En el confinamiento total, nuestra fuerza de trabajo se ha vuelto abstracta, potencial, latente, pero sólo para el sistema de la economía basada en el valor de cambio. La realidad es que seguimos trabajando, cooperando, comunicando, luchando para conservar nuestra vida y la de nuestros allegados, produciendo valor de común. Ante esta situación abstracta que nos viene impuesta por la fuerza de ley, nuestro principal objetivo es dotarnos de un instrumento igualmente abstracto de sostenimiento de nuestra fuerza de trabajo, productora de común. Y aquí el uno de la movilización por la vida se divide necesariamente en dos. No todos los cuerpos, no todas las fuerzas de trabajo pueden conservarse igualmente en el confinamiento. Las estructuras de clase, género y raza y de grupos de edad continúan operando en la concreción de los domicilios y en la abstracción de las medidas de confinamiento. En los consejos de administración virtuales se rifan nuestra carne y se proponen cuotas de sacrificios humanos pensando en la “recuperación económica”. Aquí nace la escisión y aquí nos damos cuenta de que no saldremos juntos de esta.
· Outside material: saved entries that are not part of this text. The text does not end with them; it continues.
Fixpoint dec_loop (fuel : nat) (st : dec) (cap : Z) (input : bytes) : outcome (dec * bool) :=
  match fuel with
  | O => Loop
  | S fuel =>
    match LZ4F_decompress (fd_ctx st) input cap with
    | None => Ret (st, false)
    | Some (ctx, read, out) =>
      let rest := drop (Z.to_nat read) input in
      let! (b, ok) := os_write (fd_base st) out in
      let st := Dec b ctx (fd_outCapacity st) in
      if negb ok then Ret (st, false)
      else if negb (zlen rest =? 0) || negb (zlen out =? 0) then dec_loop fuel st cap rest
      else Ret (st, true)
    end
  end.

Definition dec_write (fuel : nat) (st : dec) (buf : bytes) : outcome (dec * bool) :=
  match fd_outCapacity st with
  | Some cap => dec_loop fuel st cap buf
  | None =>
    let '(ctx, id, read) := LZ4F_getFrameInfo (fd_ctx st) buf in
    let cap := outCapacity_of id in
    dec_loop fuel (Dec (fd_base st) ctx (Some cap)) cap (drop (Z.to_nat read) buf)
  end.

Definition BLOCK_SZ : Z := Z.shiftl 1 22.

Record enc := Enc { fe_base : B; fe_ctx : cctx; fe_outCapacity : option Z }.

Fixpoint enc_loop (fuel : nat) (st : enc) (input : bytes) : outcome (enc * bool) :=
  match fuel with
  | O => Loop
  | S fuel =>
    let read := if BLOCK_SZ <? zlen input then BLOCK_SZ else zlen input in
    match LZ4F_compressUpdate (fe_ctx st) (sub input 0 read) with
    | None => Ret (st, false)
    | Some (ctx, out) =>
      let! (b, ok) := os_write (fe_base st) out in
      let st := Enc b ctx (fe_outCapacity st) in
      if negb ok then Ret (st, false)
      else
        let rest := drop (Z.to_nat read) input in
        if negb (zlen rest =? 0) then enc_loop fuel st rest else Ret (st, true)
    end
  end.

Definition enc_write (fuel : nat) (st : enc) (buf : bytes) : outcome (enc * bool) :=
  let! (st, ok) :=
    match fe_outCapacity st with
    | Some _ => Ret (st, true)
    | None =>
      let '(ctx, out) := LZ4F_compressBegin (fe_ctx st) in
      let! (b, ok) := os_write (fe_base st) out in
      Ret (Enc b ctx (Some (LZ4F_compressBound BLOCK_SZ)), ok)
    end in
  if negb ok then Ret (st, false)
  else match buf with [] => Ret (st, true) | _ => enc_loop fuel st buf end.

(** The destructor: a failure to end the frame is logged with [LOGE]. *)
Definition enc_close (st : enc) : outcome B :=
  match LZ4F_compressEnd (fe_ctx st) with
  | None => Exit (-1)
  | Some out =>
    let! (b, ok) := os_write (fe_base st) out in
    if ok : bool then Ret b else Exit (-1)
  end.
End lz4f.
End Lz4f.

(** ** Choosing a stream *)

(** The classes [get_encoder] and [get_decoder] construct. *)
Inductive encoder_class := xz_encoder | lzma_encoder | bz_encoder | LZ4F_encoder
  | LZ4_encoder (lg : bool) | zopfli_encoder | gz_encoder.
Inductive decoder_class := lzma_decoder | bz_decoder | LZ4F_decoder | LZ4_decoder | gz_decoder.

Definition get_encoder (type : format_t) : encoder_class :=
  match type with
  | XZ => xz_encoder
  | LZMA => lzma_encoder
  | BZIP2 => bz_encoder
  | LZ4 => LZ4F_encoder
  | LZ4_LEGACY => LZ4_encoder false
  | LZ4_LG => LZ4_encoder true
  | ZOPFLI => zopfli_encoder
  | GZIP | _ => gz_encoder
  end.
Definition boot_img_hdr_v0_common : layout :=
  [([Fld.magic], 8); ([Fld.kernel_size], 4); ([Fld.kernel_addr], 4); ([Fld.ramdisk_size], 4);
   ([Fld.ramdisk_addr], 4); ([Fld.second_size], 4); ([Fld.second_addr], 4)].
Definition boot_img_hdr_v0 : layout := boot_img_hdr_v0_common ++
  [([Fld.tags_addr], 4); ([Fld.unknown; Fld.page_size], 4); ([Fld.header_version; Fld.extra_size], 4);
   ([Fld.os_version], 4); ([Fld.name], BOOT_NAME_SIZE); ([Fld.cmdline], BOOT_ARGS_SIZE);
   ([Fld.id], BOOT_ID_SIZE); ([Fld.extra_cmdline], BOOT_EXTRA_ARGS_SIZE)].
Definition boot_img_hdr_v1 : layout := boot_img_hdr_v0 ++
  [([Fld.recovery_dtbo_size], 4); ([Fld.recovery_dtbo_offset], 8); ([Fld.header_size], 4)].
Definition boot_img_hdr_v2 : layout := boot_img_hdr_v1 ++ [([Fld.dtb_size], 4); ([Fld.dtb_addr], 8)].
Definition boot_img_hdr_pxa : layout := boot_img_hdr_v0_common ++
  [([Fld.extra_size], 4); ([Fld.unknown], 4); ([Fld.tags_addr], 4); ([Fld.page_size], 4);
   ([Fld.name], 24); ([Fld.cmdline], BOOT_ARGS_SIZE); ([Fld.id], BOOT_ID_SIZE);
   ([Fld.extra_cmdline], BOOT_EXTRA_ARGS_SIZE)].
Definition boot_img_hdr_v3 : layout :=
  [([Fld.magic], 8); ([Fld.kernel_size], 4); ([Fld.ramdisk_size], 4); ([Fld.os_version], 4);
   ([Fld.header_size], 4); ([Fld.reserved], 16); ([Fld.header_version], 4);
   ([Fld.cmdline], BOOT_ARGS_SIZE + BOOT_EXTRA_ARGS_SIZE)].
Definition boot_img_hdr_vnd_v3 : layout :=
  [([Fld.magic], 8); ([Fld.header_version], 4); ([Fld.page_size], 4); ([Fld.kernel_addr], 4);
   ([Fld.ramdisk_addr], 4); ([Fld.ramdisk_size], 4); ([Fld.cmdline], VENDOR_BOOT_ARGS_SIZE);
   ([Fld.tags_addr], 4); ([Fld.name], BOOT_NAME_SIZE); ([Fld.header_size], 4);
   ([Fld.dtb_size], 4); ([Fld.dtb_addr], 8)].
Definition boot_img_hdr_v4 : layout := boot_img_hdr_v3 ++ [([Fld.signature_size], 4)].
Definition boot_img_hdr_vnd_v4 : layout := boot_img_hdr_vnd_v3 ++
  [([Fld.vendor_ramdisk_table_size], 4); ([Fld.vendor_ramdisk_table_entry_num], 4);
   ([Fld.vendor_ramdisk_table_entry_size], 4); ([Fld.bootconfig_size], 4)].
Lemma find_dtb_loop_spec fuel p : 0 <= p -> Z.max 0 (sz - p) < Z.of_nat fuel ->
  exists r, find_dtb_loop fuel mem buf sz p = Ret r /\
    (r = -1 /\ none_between p sz \/ p <= r < sz /\ dtb_at r /\ none_between p r).
Proof using Hbuf Hmem Hsz.
  revert p; induction fuel as [|fuel IH]; intros p Hp Hf; cbn [find_dtb_loop].
  - lia.
  - destruct (Z.ltb_spec p sz) as [Hlt|]; [|eexists; split; [done|left; split; [done|intros d ?; lia]]].
    rewrite rd_ok by lia. cbn [obind].
    assert (Eh : sub mem (buf + p) (sz - p) = drop (Z.to_nat p) (sub mem buf sz)).
    { unfold sub. rewrite skipn_firstn_comm, drop_drop. f_equal; [lia|f_equal; lia]. }
    assert (Hh : length (sub mem buf sz) = Z.to_nat sz)
      by (pose proof (length_sub mem buf sz); unfold zlen in *; lia).
    rewrite Eh. destruct (memmem _ DTB_MAGIC) as [k|] eqn:Em.
    2:{ eexists. split; [done|]. left. split; [done|]. intros d Hd [Hm _]. exfalso. unfold magic_at in Hm.
        pose proof (memmem_None _ _ (Z.to_nat (d - p)) Em) as Hn. rewrite length_drop, drop_drop, Hh in Hn.
        replace (Z.to_nat p + Z.to_nat (d - p))%nat with (Z.to_nat d) in Hn by lia.
        rewrite Hn in Hm by lia. done. }
    destruct (memmem_Some_split _ _ _ Em) as [_ Hkl]. rewrite length_drop, Hh in Hkl.
    change (length DTB_MAGIC) with 4%nat in Hkl. apply memmem_Some in Em as (_ & Hm & Hno).
    rewrite drop_drop in Hm. set (c := p + Z.of_nat k).
    assert (Hc : magic_at c) by (unfold magic_at; by replace (Z.to_nat c) with (Z.to_nat p + k)%nat by lia).
    assert (Hbefore : forall d, p <= d < c -> ~ magic_at d).
    { intros d Hd. unfold magic_at. specialize (Hno (Z.to_nat (d - p))). rewrite drop_drop in Hno.
      replace (Z.to_nat p + Z.to_nat (d - p))%nat with (Z.to_nat d) in Hno by lia.
      rewrite Hno by lia. done. }
    destruct (fdt_valid_total c) as [ok Eok]; [lia|lia|]. rewrite Eok. cbn [obind]. destruct ok.
    + exists c. rewrite s32_id by lia. split; [done|]. right. split_and!; [lia|lia|by split|].
      intros d Hd [Hd' _]. by apply Hbefore in Hd.
    + unfold sizeof_fdt_header in *. destruct (IH (c + 40)) as (r & Er & Hr); [lia|lia|]. exists r. split; [done|].
      assert (Hext : forall hi, none_between (c + 40) hi -> none_between p hi).
      { intros hi Hn d Hd [Hdm Hdv]. unfold sizeof_fdt_header in *. destruct (Z.lt_ge_cases d c).
        - exfalso. by apply (Hbefore d); [lia|].
        - destruct (decide (d = c)) as [->|]; [congruence|]. destruct (Z.lt_ge_cases d (c + 40)).
          + exists c. split_and!; [lia|lia|lia|done].
          + destruct (Hn d) as (e & ? & ? & ?); [lia|done|]. unfold sizeof_fdt_header in *. exists e. split_and!; [lia|lia|lia|done]. }
      destruct Hr as [[-> Hr]|(Hr1 & Hr2 & Hr3)]; [left|right]; split_and!; auto; lia.
Qed.

(** With eight readable bytes after the buffer, [find_dtb_offset] terminates
    and reads only mapped memory.  A non-negative result is the offset of a device tree:
    the magic is there, its total size and structure offset fit in the rest of the
    buffer and its first tag opens a node.  A device tree before the result (or, when
    the result is -1, any device tree) is only missed when it starts within the 40 bytes of an
    earlier candidate's header. *)
Theorem find_dtb_offset_correct :
  exists r, find_dtb_offset mem buf sz = Ret r /\
    (r = -1 /\ none_between 0 sz \/ 0 <= r < sz /\ dtb_at r /\ none_between 0 r).
Proof using Hbuf Hmem Hsz. apply find_dtb_loop_spec; lia. Qed.
End dtb.

(** A tree of two words after the header: the root node and its end. *)
Definition sample_fdt : bytes :=
  DTB_MAGIC ++ be_enc 4 48 ++ be_enc 4 40 ++ zeros 28 ++ be_enc 4 1 ++ be_enc 4 2.

Lemma find_dtb_offset_correct_witness :
  exists r, find_dtb_offset (bs "kernel" ++ sample_fdt ++ zeros 8) 0 54 = Ret r /\ r = 6 /\
    dtb_at (bs "kernel" ++ sample_fdt ++ zeros 8) 0 54 r.
Proof.
  destruct (find_dtb_offset_correct (bs "kernel" ++ sample_fdt ++ zeros 8) 0 54 ltac:(lia) ltac:(lia)
    ltac:(vm_compute; congruence)) as (r & Er & Hr).
  assert (E6 : find_dtb_offset (bs "kernel" ++ sample_fdt ++ zeros 8) 0 54 = Ret 6) by (vm_compute; reflexivity).
  rewrite E6 in Er. injection Er as <-. exists 6. split; [exact E6|]. split; [reflexivity|].
  destruct Hr as [[Hr _]|(_ & Hr & _)]; [discriminate Hr|exact Hr].
Defined.

(** Without those bytes a magic number at the very end makes it read past the
    mapping. *)
Example find_dtb_overread : find_dtb_offset (zeros 12 ++ DTB_MAGIC) 0 16 = Fault.
Proof. reflexivity. Qed.

(** The constructor tests every address against the length of the whole file, so
    it reads past the mapping for a file that ends on a page boundary and has no
    image in it. *)
Example boot_img_overread : boot_img_new 10 16 sample_verify (zeros 16) = Fault.
Proof. reflexivity. Qed.

(** A zero page size in a vendor header is divided by. *)
Example page_size_zero :
  parse_image 10 4096 sample_verify (VENDOR_BOOT_MAGIC ++ zeros 4088) (VENDOR_BOOT_MAGIC ++ zeros 4088) 0 AOSP_VENDOR []
  = Fault.
Proof. vm_compute. reflexivity. Qed.

(** A kernel block shorter than the MTK header it claims: the size wraps. *)
Example mtk_size_wraps :
  let h := set (Hdr dyn_img_v0 (zeros 1632)) Fld.kernel_size 100 in
  match parse_kernel 10 (MTK_MAGIC ++ zeros 1000) h [] 0 with
  | Ret ki => get (ki_hdr ki) Fld.kernel_size = 2 ^ 32 - 412
  | _ => False
  end.
Proof. vm_compute. reflexivity. Qed.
Contra la abstracción de la ganancia, renta de emancipación

Nunca en la historia y, por añadidura, nunca en la larga crisis terminal del capitalismo neoliberal, las relaciones de fuerzas, las guerras de movimiento y de posiciones, lo posible y lo real se han confundido hasta tal punto. La incompatibilidad entre la exigencia abstracta de la ganancia y la renta y la universalidad de las fuerzas de trabajo comunes impide toda unidad no impuesta por la violencia, a la par que abre a un antagonismo de las mayorías subalternas contra el régimen de la renta y la ganancia parasitarias. ¿Vamos a ser capaces de encarnar el común de las fuerzas de trabajo confinadas? ¿Vamos a ser capaces de señalar la dualidad irreconciliable entre las exigencias de su cuidado y su reproducción y las exigencias de la ganancia y la renta parasitarias?
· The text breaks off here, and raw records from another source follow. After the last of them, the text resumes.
(** ** Signing *)

Lemma write_at_spec file off v : 0 <= off <= zlen file ->
  sub (write_at file off v) 0 off = sub file 0 off /\
  sub (write_at file off v) off (zlen v) = v /\
  zlen (write_at file off v) = Z.max (zlen file) (off + zlen v).
Proof.
  intros Hoff. unfold write_at.
  assert (Ht : zlen (take (Z.to_nat off) file) = off) by (unfold zlen in *; rewrite length_take; lia).
  split_and!.
  - rewrite sub_app_l by lia. unfold sub. rewrite drop_0, take_take. f_equal. lia.
  - pose proof (sub_app_exact (take (Z.to_nat off) file) v (drop (Z.to_nat off + length v) file)) as Hs.
    by rewrite Ht in Hs.
  - rewrite !zlen_app, Ht. unfold zlen. rewrite length_drop. lia.
Qed.
(* ===== verification/NodeTree.v ===== *)
(** Magic mount: [native/src/core/node.hpp] and the tree part of
    [native/src/core/module.cpp].  A node owns its children, so the tree is a
    value; the parent pointer of a node is passed down by the operations that
    follow it ([node_path], [root], [isa<tmpfs_node>(parent())]).  The real
    filesystem is the class [Os]; mounting yields the list of the system calls
    it makes. *)

From S2P Require Import Prelude Base OrdMap Persist Resetprop.

(** ** Node types *)

Definition DT_CHR : Z := 2.
Definition DT_DIR : Z := 4.
Definition DT_REG : Z := 8.
Definition DT_LNK : Z := 10.
Definition DT_WHT : Z := 14.

Definition TYPE_INTER : Z := Z.shiftl 1 0.
Definition TYPE_TMPFS : Z := Z.shiftl 1 1.
Definition TYPE_MODULE : Z := Z.shiftl 1 2.
Definition TYPE_ROOT : Z := Z.shiftl 1 3.
Definition TYPE_CUSTOM : Z := Z.shiftl 1 4.
Definition TYPE_DIR : Z := Z.lor (Z.lor TYPE_INTER TYPE_TMPFS) TYPE_ROOT.

(** The dynamic class of a node, with the members its class adds. *)
Inductive node_class : Type :=
| inter_node
| tmpfs_node
| module_node (module : bytes)
| root_node (prefix : bytes)
| magisk_node (target : option bytes)
| zygisk_node (is64bit : bool).

(** [_node_type] *)
Definition type_id (c : node_class) : Z :=
  match c with
  | inter_node => TYPE_INTER
  | tmpfs_node => TYPE_TMPFS
  | module_node _ => TYPE_MODULE
  | root_node _ => TYPE_ROOT
  | magisk_node _ | zygisk_node _ => TYPE_CUSTOM
  end.

(** [_name], [_file_type] (type in the low four bits, exist in bit 7, replace in
    bit 6), class, and the children of a [dir_node] in map order. *)
Inductive node : Type :=
| Node (nm : bytes) (ft : Z) (cls : node_class) (children : list node).

Definition name (n : node) : bytes := let '(Node nm _ _ _) := n in nm.
Definition ftype (n : node) : Z := let '(Node _ ft _ _) := n in ft.
Definition cls (n : node) : node_class := let '(Node _ _ c _) := n in c.
Definition children (n : node) : list node := let '(Node _ _ _ ch) := n in ch.
Definition set_ftype (ft : Z) (n : node) : node := Node (name n) ft (cls n) (children n).
Definition set_children (ch : list node) (n : node) : node := Node (name n) (ftype n) (cls n) ch.

Definition file_type (ft : Z) : Z := Z.land ft 15.
Definition is_dir (n : node) : bool := file_type (ftype n) =? DT_DIR.
Definition is_lnk (n : node) : bool := file_type (ftype n) =? DT_LNK.
Definition is_reg (n : node) : bool := file_type (ftype n) =? DT_REG.
Definition is_wht (n : node) : bool := file_type (ftype n) =? DT_WHT.
Definition exist (ft : Z) : bool := Z.testbit ft 7.
Definition set_exist (ft : Z) : Z := Z.lor ft (Z.shiftl 1 7).
Definition replace (ft : Z) : bool := Z.testbit ft 6.
Definition set_replace (ft : Z) : Z := Z.lor ft (Z.shiftl 1 6).

(** [isa<T>]: the type bit of the class is in the mask. *)
Definition isa (mask : Z) (n : node) : bool := negb (Z.land (type_id (cls n)) mask =? 0).

(** ** Tree methods *)

(** [node_entry::consume]: the new node takes over the name and the file type. *)
Definition entry_consume (n other : node) : node :=
  Node (name other) (ftype other) (cls n) (children n).

(** [dir_node::consume] moves the children of a directory as well. *)
Definition dir_consume (n other : node) : node :=
  entry_consume
    (if isa TYPE_DIR other then set_children (omerge name (children n) (children other)) n else n)
    other.

(** the virtual [consume] *)
Definition consume (n other : node) : node :=
  if isa TYPE_DIR n then dir_consume n other else entry_consume n other.

(** [insert_at]: [builder] gets the existing node, if any, and returns the new
    node and whether it has consumed the old one.  [None]: rejected. *)
Definition insert_at (ch : list node) (nm : bytes) (type : Z)
    (builder : option node -> option (node * bool)) : option (list node) :=
  match ofind name nm ch with
  | Some old =>
    if type_id (cls old) <? type then
      match builder (Some old) with
      | None => None
      | Some (n, consumed) =>
        let n := if (consumed : bool) then n else consume n old in
        Some (oemplace name n (oerase name nm ch))
      end
    else None
  | None =>
    match builder None with
    | None => None
    | Some (n, _) => Some (oemplace name n ch)
    end
  end.

(** [insert]: of a node built by the caller *)
Definition insert (n : node) (ch : list node) : list node * bool :=
  match insert_at ch (name n) (type_id (cls n)) (fun _ => Some (n, false)) with
  | Some ch => (ch, true)
  | None => (ch, false)
  end.

(** [emplace<T>(name, args...)]: the constructor makes [n] *)
Definition emplace (n : node) (ch : list node) : list node := (insert n ch).1.

(** [extract] *)
Definition extract (nm : bytes) (ch : list node) : option node * list node :=
  match ofind name nm ch with
  | Some n => (Some n, oerase name nm ch)
  | None => (None, ch)
  end.

(** the constructors *)
Definition new_inter (nm : bytes) (d_type : Z) : node := Node nm (file_type d_type) inter_node [].
Definition new_module (module nm : bytes) (d_type : Z) : node :=
  Node nm (file_type d_type) (module_node module) [].
Definition new_root (nm : bytes) : node := Node nm (set_exist DT_DIR) (root_node []) [].
(** [root_node] of an existing node: built empty, then consumes the node *)
Definition root_of (old : node) : node :=
  let n := dir_consume (Node [] 0 (root_node (bs "/system")) []) old in
  set_ftype (set_exist (ftype n)) n.
Definition new_magisk (nm : bytes) (target : option bytes) : node :=
  Node nm (match target with Some _ => DT_LNK | None => DT_REG end) (magisk_node target) [].
Definition new_zygisk (nm : bytes) (is64bit : bool) : node :=
  Node nm DT_REG (zygisk_node is64bit) [].

(** ** Collecting the files of a module *)

(** A directory of a module as [readdir] lists it: [None] if it cannot be opened;
    a file has a [d_type] and, if it can be examined, an [st_rdev]. *)
Inductive mtree : Type :=
| MDir (entries : option (list (bytes * mtree)))
| MFile (d_type : Z) (rdev : option Z).

(** The type recorded for a file: character device 0/0 is a whiteout. *)
Definition entry_type (d_type : Z) (rdev : option Z) : Z :=
  if (d_type =? DT_CHR) && bool_decide (rdev = Some 0) then DT_WHT else d_type.

(** One entry of a module's directory, for the directory node [n].  A directory
    that no node represents gets an [inter_node]; one hidden by a node of another
    class is skipped.  [rec] collects a subdirectory into its node. *)
Section collect_entries.
Context (module : bytes) (rec : mtree -> node -> node).

Definition collect_entry (nm : bytes) (t : mtree) (n : node) : node :=
  if bool_decide (nm = bs ".replace") then set_ftype (set_replace (ftype n)) n
  else
    match t with
    | MDir _ =>
      match ofind name nm (children n) with
      | None => set_children (emplace (rec t (new_inter nm DT_DIR)) (children n)) n
      | Some c =>
        if isa TYPE_INTER c
        then set_children (oemplace name (rec t c) (oerase name nm (children n))) n
        else n
      end
    | MFile ty rdev =>
      set_children (emplace (new_module module nm (entry_type ty rdev)) (children n)) n
    end.

Fixpoint collect_entries (es : list (bytes * mtree)) (n : node) : node :=
  match es with
  | [] => n
  | (nm, t) :: es => collect_entries es (collect_entry nm t n)
  end.
End collect_entries.

(** [dir_node::collect_module_files] of the directory node [n]; [d] is what the
    module has under the name of the node. *)
Fixpoint collect_module_files (module : bytes) (d : mtree) (n : node) : node :=
  match d with
  | MFile _ _ | MDir None => n
  | MDir (Some es) => collect_entries module (collect_module_files module) es n
  end.

(** ** The system *)

Class Os := {
  (** [lstat]: the [DT_*] type of the file, [None] if there is none *)
  lstat : bytes -> option Z;
  (** [open_dir] and [xreaddir]: names and [d_type]s *)
  open_dir : bytes -> option (list (bytes * Z));
  (** [access(path, F_OK) == 0] *)
  access : bytes -> bool;
  (** [stat(path) == 0 && st_mode & S_IXOTH] *)
  stat_xoth : bytes -> bool;
  (** [get_magisk_tmp()] *)
  get_magisk_tmp : bytes;
  (** [getenv("PATH")] *)
  env_path : option bytes
}.

Definition MODULEROOT : bytes := bs "/data/adb/modules".
Definition MODULEMNT : bytes := bs ".magisk/modules".
Definition WORKERDIR : bytes := bs ".magisk/worker".

Section tree.
Context `{Os}.

(** [node_path] of a node from that of its parent *)
Definition node_path (ppath nm : bytes) : bytes := ppath ++ x2f :: nm.

Definition worker (path : bytes) : bytes := get_magisk_tmp ++ bs "/" ++ WORKERDIR ++ path.

(** ** Preparing the tree *)

(** A loop over the children that rebuilds them in place. *)
Fixpoint mmap (f : node -> outcome node) (l : list node) : outcome (list node) :=
  match l with
  | [] => Ret []
  | n :: l => let! n := f n in let! l := mmap f l in Ret (n :: l)
  end.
Seguimos confinados, no sabemos aún hasta cuando. Mientras, sobre nuestras cabezas se mueven las cantidades abstractas de las maniobras financieras de salvación de la ganancia, la renta y la propiedad. Billones, trillones, dígitos que se mueven de un balance a otro como dados que deciden la suerte de los perdidos y los salvados del planeta. En esta situación, no podemos dejar de advertir que el tiempo de confinamiento es también el tiempo posible de la constitución del común en la huelga, la lucha, la resistencia, la desobediencia, la dualidad del trabajo vivo planetario contra los Estados de movilización para restaurar la ganancia y la extracción de renta de nuestras fuerzas vitales. En esta universalidad abstracta del estar todos confinados, en esta situación inaudita del planeta, el primer acto de constitución del común de las fuerzas mundiales del trabajo es la exigencia previa de la garantía de la reproducción digna de nuestras vidas en todas partes. Una exigencia cuyo cumplimiento sólo depende de un redireccionamiento de los dígitos de los balances financieros, de una serie de decisiones políticas. A la garantía de esa exigencia la llamamos renta de emancipación, antes que renta básica. Porque se trata de que su incondicionalidad, individualidad y universalidad son las únicas condiciones que puedan satisfacer la exigencia universal de conservación digna y libre de las fuerzas comunes del trabajo. La abstracción monetaria tiene que ponerse al servicio de la concreción universal de nuestras vidas en juego. ¿Dónde, cuándo, cómo, con quién? Todo ello se está decidiendo en estos momentos.

Así es. Tras 12 años de devastación austeritaria, de autoritarismo y fascismo crecientes y de calentamiento global desencadenado, sumados a una pandemia cuyas consecuencias ponen en vilo la continuidad de nuestras vidas, la emancipación (esto es, poder tener una vida que no está obligada a pasar por el mercado de trabajo del capital para vivir con dignidad) no puede ser ya el punto final diferido, sino que ha de ser el punto de partida para que, durante y tras la pandemia, estemos en condiciones de construir en las luchas los términos más favorables de la convivencia con el sistema de la ganancia y la destrucción de la biosfera, mientras preparamos las batallas decisivas de su extinción, en nombre de la vida emancipada del chantaje de la muerte y el hambre. La vida común es potente y puede demostrarlo.